«Derby» electrizante
Ontem, o Sporting defrontou o Benfica na Luz, num jogo a contar para os oitavos de final da Taça de Portugal. Foi um jogo arrebatador, sempre numa toada de parada-resposta. No final do tempo regulamentar registava-se uma igualdade a dois golos, no final do prolongamento ainda havia um empate a três golos. Registo para um golo absolutamente espantoso de Paíto que pega na bola à saída da área do Sporting e leva-a até à área do Benfica onde, depois de fazer um túnel ao central Luizão, desfere um potente remate para dar vantagem no marcador ao Sporting. Depois, vieram as grandes penalidades e, à 7ª série, Miguel Garcia mandou a bola à trave, dando a vitória ao Benfica. Foi um jogo emocionante, bem jogado por ambas as equipas.
Infelizmente, passou o Benfica.
Já agora, e apenas por uma questão de curiosidade, o termo «Derby» originalmente referia-se às corridas de cavalos que decorriam no início de Junho em Epsom Downs, bairro de Londres. Essas corridas, que tiveram início em 1780, foram buscar o nome ao seu mentor Edward Stanley, 12º Conde de Derby.
As corridas rapidamente se estabeleceram como o epicentro da temporada londrina de corridas de cavalos. O «dia de Derby», dia da corrida, tornou-se rapidamente no evento mais popular para a alta sociedade londrina da época. Vinha gente de todo o lado até Epsom. Como havia muitos que vinham de fora de Londres, passavam o dia nas corridas e traziam cestos de pic-nic e bebidas.

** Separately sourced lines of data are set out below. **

(* ===== verification/Pic.v ===== *)
(** The interrupt controllers and the timer (kernel/picirq.cpp, kernel/timer.cpp).

    The two 8259A and the 8253 are devices behind the ports. [Pic8259] and [Pit8253]
    state what their data sheets say of the bytes the kernel writes: the command
    words that start the initialisation, the mask, the special mask mode, and the
    loading of a counter. The theorems hold for every machine with such devices. *)

From S2P Require Import Prelude Spinlock Cga Descr Sched.

(** * Definitions *)

Definition IO_PIC1 : Z := 0x20.
Definition IO_PIC2 : Z := 0xA0.
Definition IRQ_SLAVE : Z := 2.
Definition T_IRQ0 : Z := 32.

Definition IO_TIMER1 : Z := 0x040.
Definition TIMER_FREQ : Z := 1193182.
Definition TIMER_DIV (x : Z) : Z := (TIMER_FREQ + x / 2) / x.
Definition TIMER_MODE : Z := IO_TIMER1 + 3.
Definition TIMER_SEL0 : Z := 0x00.
Definition TIMER_RATEGEN : Z := 0x04.
Definition TIMER_16BIT : Z := 0x30.

(** The ports, and the variables of the two files. *)
Record irqs (D : Type) := mkIrqs { irq_dev : D; irqmask : Z; jiffies : Z }.
Arguments mkIrqs {D}. Arguments irq_dev {D}. Arguments irqmask {D}. Arguments jiffies {D}.

(** The initial value of irqmask. *)
Definition irqmask0 : Z := Z.land 0xFFFF (Z.lnot (Z.shiftl 1 IRQ_SLAVE)).

Section pic.
Context {D : Type} `{!Ports D}.
Notation I := (irqs D).

Definition irq_outb (port v : Z) : M I unit :=
  modify (fun s => mkIrqs (p_out (u16 port) (u8 v) (irq_dev s)) (irqmask s) (jiffies s)).

Definition pic_setmask (mask : Z) : M I unit :=
  modify (fun s => mkIrqs (irq_dev s) (u16 mask) (jiffies s)) ;;
  irq_outb (IO_PIC1 + 1) mask ;;
  irq_outb (IO_PIC2 + 1) (Z.shiftr mask 8).

Definition pic_enable (irq : Z) : M I unit :=
  s ← get; pic_setmask (u16 (Z.land (irqmask s) (Z.lnot (Z.shiftl 1 irq)))).

(** picirq_init up to its last statement. *)
Definition picirq_commands : M I unit :=
  irq_outb (IO_PIC1 + 1) 0xFF ;;
  irq_outb (IO_PIC2 + 1) 0xFF ;;
  irq_outb IO_PIC1 0x11 ;;
  irq_outb (IO_PIC1 + 1) T_IRQ0 ;;
  irq_outb (IO_PIC1 + 1) (Z.shiftl 1 IRQ_SLAVE) ;;
  irq_outb (IO_PIC1 + 1) 0x3 ;;
  irq_outb IO_PIC2 0x11 ;;
  irq_outb (IO_PIC2 + 1) (T_IRQ0 + 8) ;;
  irq_outb (IO_PIC2 + 1) IRQ_SLAVE ;;
  irq_outb (IO_PIC2 + 1) 0x3 ;;
  irq_outb IO_PIC1 0x68 ;;
  irq_outb IO_PIC1 0x0a ;;
  irq_outb IO_PIC2 0x68 ;;
  irq_outb IO_PIC2 0x0a.
Definition picirq_init : M I unit :=
  picirq_commands ;;
  s ← get;
  when (negb (irqmask s =? 0xFFFF)) (pic_setmask (irqmask s)).

Definition timer_init : M I unit :=
  modify (fun s => mkIrqs (irq_dev s) (irqmask s) 0) ;;
  irq_outb TIMER_MODE (Z.lor TIMER_SEL0 (Z.lor TIMER_RATEGEN TIMER_16BIT)) ;;
  irq_outb IO_TIMER1 (TIMER_DIV 100 mod 256) ;;
  irq_outb IO_TIMER1 (TIMER_DIV 100 / 256) ;;
  pic_enable IRQ_TIMER ;;
  pic_enable IRQ_KBD.
End pic.

(** ** The 8259A *)

(** What the next byte at the odd port is: an initialisation command word, or the
    mask. *)
Inductive icw_state := Ready | Icw2 (single ic4 : bool) | Icw3 (ic4 : bool) | Icw4.

Record chip := mkChip {
  ch_icw : icw_state;
  ch_vector : Z;      (* ICW2 *)
  ch_cascade : Z;     (* ICW3 *)
  ch_aeoi : bool;     (* automatic end of interrupt, ICW4 *)
  ch_x86 : bool;      (* 8086 mode, ICW4 *)
  ch_imr : Z;         (* the mask *)
  ch_smm : bool;      (* special mask mode *)
}.

Definition chip_write (a0 : bool) (v : Z) (c : chip) : chip :=
  if a0 then
    match ch_icw c with
    | Ready => mkChip Ready (ch_vector c) (ch_cascade c) (ch_aeoi c) (ch_x86 c) v (ch_smm c)
    | Icw2 single ic4 =>
        mkChip (if single then (if ic4 then Icw4 else Ready) else Icw3 ic4)
               (Z.land v 0xf8) (ch_cascade c) (ch_aeoi c) (ch_x86 c) (ch_imr c) (ch_smm c)
    | Icw3 ic4 =>
        mkChip (if ic4 then Icw4 else Ready) (ch_vector c) v (ch_aeoi c) (ch_x86 c) (ch_imr c) (ch_smm c)
    | Icw4 =>
        mkChip Ready (ch_vector c) (ch_cascade c) (Z.testbit v 1) (Z.testbit v 0) (ch_imr c) (ch_smm c)
    end
  else if Z.testbit v 4 then
    mkChip (Icw2 (Z.testbit v 1) (Z.testbit v 0)) (ch_vector c) (ch_cascade c) false false 0 false
  else if Z.testbit v 3 && Z.testbit v 6 then
    mkChip (ch_icw c) (ch_vector c) (ch_cascade c) (ch_aeoi c) (ch_x86 c) (ch_imr c) (Z.testbit v 5)
  else c.

(** A write to a port, as the two chips of a PC see it. *)
Definition pics_write (port v : Z) (c : chip * chip) : chip * chip :=
  if port =? 0x20 then (chip_write false v c.1, c.2)
  else if port =? 0x21 then (chip_write true v c.1, c.2)
  else if port =? 0xA0 then (c.1, chip_write false v c.2)
  else if port =? 0xA1 then (c.1, chip_write true v c.2)
  else c.

Class Pic8259 (D : Type) `{!Ports D} := {
  pics : D -> chip * chip;
  pics_out port v d : pics (p_out port v d) = pics_write port v (pics d);
}.

(** The interrupt vector of line [i] of the sixteen, or None when it is masked: the
    slave's lines go through the line of the master it is connected to. *)
Definition line_open (c : chip) (i : Z) : bool :=
  match ch_icw c with Ready => ch_x86 c && negb (Z.testbit (ch_imr c) i) | _ => false end.
Definition irq_vector (c : chip * chip) (i : Z) : option Z :=
  if i <? 8 then
    if line_open c.1 i && negb (Z.testbit (ch_cascade c.1) i) then Some (ch_vector c.1 + i) else None
  else
    let up := ch_cascade c.2 in
    if line_open c.1 up && Z.testbit (ch_cascade c.1) up && line_open c.2 (i - 8)
    then Some (ch_vector c.2 + (i - 8)) else None.

(** ** The 8253

    Counter 0: what its next byte is, its mode, and the value it is loaded with. *)
Inductive pit_state := PitNone | PitLow | PitHigh (low : Z) | PitLoaded.
Record pit := mkPit { pit_st : pit_state; pit_mode : Z; pit_count : Z }.

Definition pit_write (port v : Z) (p : pit) : pit :=
  if port =? 0x43 then
    if (Z.shiftr v 6 =? 0) && (Z.land (Z.shiftr v 4) 3 =? 3)
    then mkPit PitLow (Z.land (Z.shiftr v 1) 7) (pit_count p) else p
  else if port =? 0x40 then
    match pit_st p with
    | PitLow => mkPit (PitHigh v) (pit_mode p) (pit_count p)
    | PitHigh l => mkPit PitLoaded (pit_mode p) (l + 256 * v)
    | _ => p
    end
  else p.

Class Pit8253 (D : Type) `{!Ports D} := {
  pit_of : D -> pit;
  pit_out port v d : pit_of (p_out port v d) = pit_write port v (pit_of d);
}.

(** * Properties *)

Section props.
Context {D : Type} `{!Ports D} `{!Pic8259 D}.
Implicit Types s : irqs D.

Lemma irq_outb_run port v s :
  irq_outb port v s = Done tt (mkIrqs (p_out (u16 port) (u8 v) (irq_dev s)) (irqmask s) (jiffies s)).
Proof. done. Qed.

Lemma u16_small z : 0 <= z < 2 ^ 16 -> u16 z = z.
Proof. apply Z.mod_small. Qed.

(** A chip as picirq_init leaves it, with the mask [m]. *)
Definition chip_up (v cascade m : Z) : chip := mkChip Ready v cascade true true m true.
Definition pics_up (m : Z) : chip * chip := (chip_up 32 4 (u8 m), chip_up 40 2 (u8 (Z.shiftr m 8))).

Lemma pic_setmask_run m0 m s : pics (irq_dev s) = pics_up m0 -> 0 <= m < 2 ^ 16 ->
  exists d, pic_setmask m s = Done tt (mkIrqs d m (jiffies s)) /\ pics d = pics_up m.
Proof.
  intros Hp Hm. eexists. split.
  - unfold pic_setmask, irq_outb. m_unfold. cbn [irq_dev irqmask jiffies]. rewrite (u16_small m) by done. reflexivity.
  - rewrite !pics_out, Hp. reflexivity.
Qed.

Definition outs (l : list (Z * Z)) (d : D) : D := foldl (fun d pv => p_out pv.1 pv.2 d) d l.

Lemma pics_outs l d : pics (outs l d) = foldl (fun c pv => pics_write pv.1 pv.2 c) (pics d) l.
Proof.
  revert d. unfold outs. induction l as [|[p v] l IH]; intros d; [done|]. cbn [foldl fst snd].
  by rewrite IH, pics_out.
Qed.

Definition picirq_bytes : list (Z * Z) :=
  [(0x21, 0xFF); (0xA1, 0xFF); (0x20, 0x11); (0x21, 32); (0x21, 4); (0x21, 3); (0xA0, 0x11); (0xA1, 40);
   (0xA1, 2); (0xA1, 3); (0x20, 0x68); (0x20, 0x0a); (0xA0, 0x68); (0xA0, 0x0a)].

Lemma picirq_commands_run s :
  picirq_commands s = Done tt (mkIrqs (outs picirq_bytes (irq_dev s)) (irqmask s) (jiffies s)).
Proof. reflexivity. Qed.

Lemma picirq_bytes_up c : foldl (fun c pv => pics_write pv.1 pv.2 c) c picirq_bytes = pics_up 0.
Proof. destruct c as [[] []]. vm_compute. reflexivity. Qed.

Lemma picirq_init_run s : 0 <= irqmask s < 2 ^ 16 -> irqmask s <> 0xFFFF ->
  exists d, picirq_init s = Done tt (mkIrqs d (irqmask s) (jiffies s)) /\ pics d = pics_up (irqmask s).
Proof.
  intros Hm Hne. set (s1 := mkIrqs (outs picirq_bytes (irq_dev s)) (irqmask s) (jiffies s)).
  assert (H1 : pics (irq_dev s1) = pics_up 0) by (cbn [irq_dev s1]; by rewrite pics_outs, picirq_bytes_up).
  destruct (pic_setmask_run 0 (irqmask s) s1 H1 Hm) as (d & Hset & Hd). exists d. split; [|done].
  unfold picirq_init. rewrite (bind_done _ _ _ _ _ (picirq_commands_run s)).
  rewrite (bind_done _ _ _ s1 s1) by done. cbn [irqmask s1]. by rewrite (proj2 (Z.eqb_neq _ _) Hne).
Qed.

(** The mask after a list of pic_enable. *)
Definition unmask (m irq : Z) : Z := u16 (Z.land m (Z.lnot (Z.shiftl 1 irq))).

Lemma unmask_range m irq : 0 <= unmask m irq < 2 ^ 16.
Proof. apply Z.mod_pos_bound. lia. Qed.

Em 1906, George R Sims, jornalista e dramaturgo, escreveu num jornal de grande circulação que "o dia de Derby é, actualmente, o melhor feriado de Londres". No início do século XX, a palavra «derby» entrou rapidamente no vocabulário para descrever qualquer evento que tivesse uma grande afluência de público.
Finalmente, o termo acabou por evoluir para descrever qualquer tipo de jogo entre duas equipas locais, tendo sido primeiro denominado «derby local» e depois apenas «derby».